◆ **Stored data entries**

= = = = =

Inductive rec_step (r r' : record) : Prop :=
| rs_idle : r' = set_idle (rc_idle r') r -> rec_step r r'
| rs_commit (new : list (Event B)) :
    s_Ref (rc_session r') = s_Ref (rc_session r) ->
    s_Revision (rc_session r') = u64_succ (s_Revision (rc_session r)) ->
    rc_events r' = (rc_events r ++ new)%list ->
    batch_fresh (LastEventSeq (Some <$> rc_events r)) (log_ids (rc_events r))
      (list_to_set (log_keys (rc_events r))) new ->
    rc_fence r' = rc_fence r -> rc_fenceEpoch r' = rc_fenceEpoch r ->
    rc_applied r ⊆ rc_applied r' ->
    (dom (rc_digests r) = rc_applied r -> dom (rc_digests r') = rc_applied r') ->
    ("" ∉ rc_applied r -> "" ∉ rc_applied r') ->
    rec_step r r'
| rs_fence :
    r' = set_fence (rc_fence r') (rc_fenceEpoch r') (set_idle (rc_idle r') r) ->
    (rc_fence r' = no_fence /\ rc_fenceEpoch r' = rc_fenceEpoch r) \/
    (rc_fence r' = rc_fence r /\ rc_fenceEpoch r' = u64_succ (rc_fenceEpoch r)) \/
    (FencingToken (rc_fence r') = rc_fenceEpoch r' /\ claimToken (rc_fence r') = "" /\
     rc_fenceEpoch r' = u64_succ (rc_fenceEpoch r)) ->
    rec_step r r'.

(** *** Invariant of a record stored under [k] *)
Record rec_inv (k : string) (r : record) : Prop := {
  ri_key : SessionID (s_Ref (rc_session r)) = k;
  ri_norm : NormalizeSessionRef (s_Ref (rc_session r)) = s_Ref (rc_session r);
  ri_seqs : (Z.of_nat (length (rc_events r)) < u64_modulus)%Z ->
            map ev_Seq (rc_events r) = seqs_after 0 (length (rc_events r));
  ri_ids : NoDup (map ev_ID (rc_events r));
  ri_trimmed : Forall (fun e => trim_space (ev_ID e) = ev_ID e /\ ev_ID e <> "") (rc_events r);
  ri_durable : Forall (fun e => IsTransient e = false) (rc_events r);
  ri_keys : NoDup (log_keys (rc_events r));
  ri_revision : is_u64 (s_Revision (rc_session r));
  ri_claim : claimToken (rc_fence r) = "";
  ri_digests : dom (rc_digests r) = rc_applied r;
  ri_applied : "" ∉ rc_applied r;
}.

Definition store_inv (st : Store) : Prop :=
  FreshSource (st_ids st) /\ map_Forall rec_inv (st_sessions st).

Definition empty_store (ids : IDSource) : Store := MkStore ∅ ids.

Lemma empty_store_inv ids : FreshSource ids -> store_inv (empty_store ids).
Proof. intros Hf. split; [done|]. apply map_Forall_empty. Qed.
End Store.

= = = = =

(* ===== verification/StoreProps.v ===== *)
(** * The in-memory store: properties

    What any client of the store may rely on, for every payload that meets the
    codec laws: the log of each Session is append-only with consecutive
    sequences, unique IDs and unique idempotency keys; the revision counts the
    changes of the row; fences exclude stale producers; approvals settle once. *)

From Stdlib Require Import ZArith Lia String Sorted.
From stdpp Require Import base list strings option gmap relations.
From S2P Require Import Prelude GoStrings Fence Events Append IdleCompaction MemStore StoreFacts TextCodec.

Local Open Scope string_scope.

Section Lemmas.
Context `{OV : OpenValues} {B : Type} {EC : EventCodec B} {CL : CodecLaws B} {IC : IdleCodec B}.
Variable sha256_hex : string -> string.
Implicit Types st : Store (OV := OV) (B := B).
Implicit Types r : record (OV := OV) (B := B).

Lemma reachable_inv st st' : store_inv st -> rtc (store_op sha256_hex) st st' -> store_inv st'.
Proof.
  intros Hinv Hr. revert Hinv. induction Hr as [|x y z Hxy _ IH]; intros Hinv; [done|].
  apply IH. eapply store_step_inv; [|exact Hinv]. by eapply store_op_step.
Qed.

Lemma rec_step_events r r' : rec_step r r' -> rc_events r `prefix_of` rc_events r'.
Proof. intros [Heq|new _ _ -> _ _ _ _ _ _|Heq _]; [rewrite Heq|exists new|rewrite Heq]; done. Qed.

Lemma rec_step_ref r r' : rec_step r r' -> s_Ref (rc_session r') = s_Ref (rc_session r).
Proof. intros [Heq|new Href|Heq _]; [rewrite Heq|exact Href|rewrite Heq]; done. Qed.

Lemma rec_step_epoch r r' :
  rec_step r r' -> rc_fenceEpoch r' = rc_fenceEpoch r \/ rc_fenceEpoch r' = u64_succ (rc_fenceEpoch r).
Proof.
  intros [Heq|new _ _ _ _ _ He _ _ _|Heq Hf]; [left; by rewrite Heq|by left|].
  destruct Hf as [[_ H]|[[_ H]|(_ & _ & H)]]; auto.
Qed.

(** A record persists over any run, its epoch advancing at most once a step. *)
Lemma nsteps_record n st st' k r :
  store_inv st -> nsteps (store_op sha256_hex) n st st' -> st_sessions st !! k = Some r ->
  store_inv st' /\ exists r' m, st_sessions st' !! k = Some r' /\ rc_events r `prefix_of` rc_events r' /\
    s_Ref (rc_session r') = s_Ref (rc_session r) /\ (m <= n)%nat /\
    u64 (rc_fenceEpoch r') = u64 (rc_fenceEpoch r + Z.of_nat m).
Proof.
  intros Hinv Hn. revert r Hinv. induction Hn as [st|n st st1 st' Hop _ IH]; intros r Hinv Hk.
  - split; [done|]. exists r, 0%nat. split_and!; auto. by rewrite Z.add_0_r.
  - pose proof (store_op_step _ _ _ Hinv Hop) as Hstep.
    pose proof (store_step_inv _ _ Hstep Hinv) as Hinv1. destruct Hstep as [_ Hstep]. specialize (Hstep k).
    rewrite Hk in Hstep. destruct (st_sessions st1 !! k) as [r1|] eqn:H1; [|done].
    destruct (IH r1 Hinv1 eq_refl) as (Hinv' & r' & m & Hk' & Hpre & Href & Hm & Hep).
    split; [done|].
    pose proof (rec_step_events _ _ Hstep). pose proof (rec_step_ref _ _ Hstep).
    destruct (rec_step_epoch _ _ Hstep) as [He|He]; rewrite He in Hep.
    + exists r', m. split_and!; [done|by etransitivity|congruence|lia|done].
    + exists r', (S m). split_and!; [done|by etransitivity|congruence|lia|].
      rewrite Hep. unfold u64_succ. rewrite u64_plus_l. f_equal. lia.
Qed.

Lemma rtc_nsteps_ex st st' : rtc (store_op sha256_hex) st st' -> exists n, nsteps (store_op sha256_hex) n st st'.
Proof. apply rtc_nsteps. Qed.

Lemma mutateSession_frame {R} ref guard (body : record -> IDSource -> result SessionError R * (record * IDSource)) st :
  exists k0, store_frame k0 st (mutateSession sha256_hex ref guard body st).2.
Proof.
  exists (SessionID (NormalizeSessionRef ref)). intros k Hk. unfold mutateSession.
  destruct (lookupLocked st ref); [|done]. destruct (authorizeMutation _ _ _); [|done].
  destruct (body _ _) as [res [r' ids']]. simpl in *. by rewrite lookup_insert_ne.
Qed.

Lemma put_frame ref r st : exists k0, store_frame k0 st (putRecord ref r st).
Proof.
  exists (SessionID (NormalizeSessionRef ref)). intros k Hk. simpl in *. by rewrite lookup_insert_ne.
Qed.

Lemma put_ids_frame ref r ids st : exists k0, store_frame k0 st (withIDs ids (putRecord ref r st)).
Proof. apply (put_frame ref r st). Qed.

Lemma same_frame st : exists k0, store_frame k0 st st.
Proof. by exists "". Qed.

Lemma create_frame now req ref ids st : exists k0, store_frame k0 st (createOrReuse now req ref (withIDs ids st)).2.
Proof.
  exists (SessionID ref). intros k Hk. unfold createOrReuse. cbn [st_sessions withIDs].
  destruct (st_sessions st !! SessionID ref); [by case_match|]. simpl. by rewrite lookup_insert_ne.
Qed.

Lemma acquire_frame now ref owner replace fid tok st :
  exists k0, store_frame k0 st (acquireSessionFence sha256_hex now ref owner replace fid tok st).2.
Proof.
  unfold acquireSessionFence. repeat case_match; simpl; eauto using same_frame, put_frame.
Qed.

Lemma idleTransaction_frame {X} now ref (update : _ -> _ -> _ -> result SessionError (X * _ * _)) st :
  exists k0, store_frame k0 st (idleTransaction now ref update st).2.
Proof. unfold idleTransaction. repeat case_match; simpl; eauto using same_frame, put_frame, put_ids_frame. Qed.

= = = = =

◆ **Task requirements**
Set down, from the entries above, exactly the lines from the one with "Local Open Scope string_scope." up to and including the one with "intros Hinv Hn.", and no other lines.

◆ **Exercise solution**
Local Open Scope string_scope.

Section Lemmas.
Context `{OV : OpenValues} {B : Type} {EC : EventCodec B} {CL : CodecLaws B} {IC : IdleCodec B}.
Variable sha256_hex : string -> string.
Implicit Types st : Store (OV := OV) (B := B).
Implicit Types r : record (OV := OV) (B := B).

Lemma reachable_inv st st' : store_inv st -> rtc (store_op sha256_hex) st st' -> store_inv st'.
Proof.
  intros Hinv Hr. revert Hinv. induction Hr as [|x y z Hxy _ IH]; intros Hinv; [done|].
  apply IH. eapply store_step_inv; [|exact Hinv]. by eapply store_op_step.
Qed.

Lemma rec_step_events r r' : rec_step r r' -> rc_events r `prefix_of` rc_events r'.
Proof. intros [Heq|new _ _ -> _ _ _ _ _ _|Heq _]; [rewrite Heq|exists new|rewrite Heq]; done. Qed.

Lemma rec_step_ref r r' : rec_step r r' -> s_Ref (rc_session r') = s_Ref (rc_session r).
Proof. intros [Heq|new Href|Heq _]; [rewrite Heq|exact Href|rewrite Heq]; done. Qed.

Lemma rec_step_epoch r r' :
  rec_step r r' -> rc_fenceEpoch r' = rc_fenceEpoch r \/ rc_fenceEpoch r' = u64_succ (rc_fenceEpoch r).
Proof.
  intros [Heq|new _ _ _ _ _ He _ _ _|Heq Hf]; [left; by rewrite Heq|by left|].
  destruct Hf as [[_ H]|[[_ H]|(_ & _ & H)]]; auto.
Qed.

(** A record persists over any run, its epoch advancing at most once a step. *)
Lemma nsteps_record n st st' k r :
  store_inv st -> nsteps (store_op sha256_hex) n st st' -> st_sessions st !! k = Some r ->
  store_inv st' /\ exists r' m, st_sessions st' !! k = Some r' /\ rc_events r `prefix_of` rc_events r' /\
    s_Ref (rc_session r') = s_Ref (rc_session r) /\ (m <= n)%nat /\
    u64 (rc_fenceEpoch r') = u64 (rc_fenceEpoch r + Z.of_nat m).
Proof.
  intros Hinv Hn. revert r Hinv. induction Hn as [st|n st st1 st' Hop _ IH]; intros r Hinv Hk.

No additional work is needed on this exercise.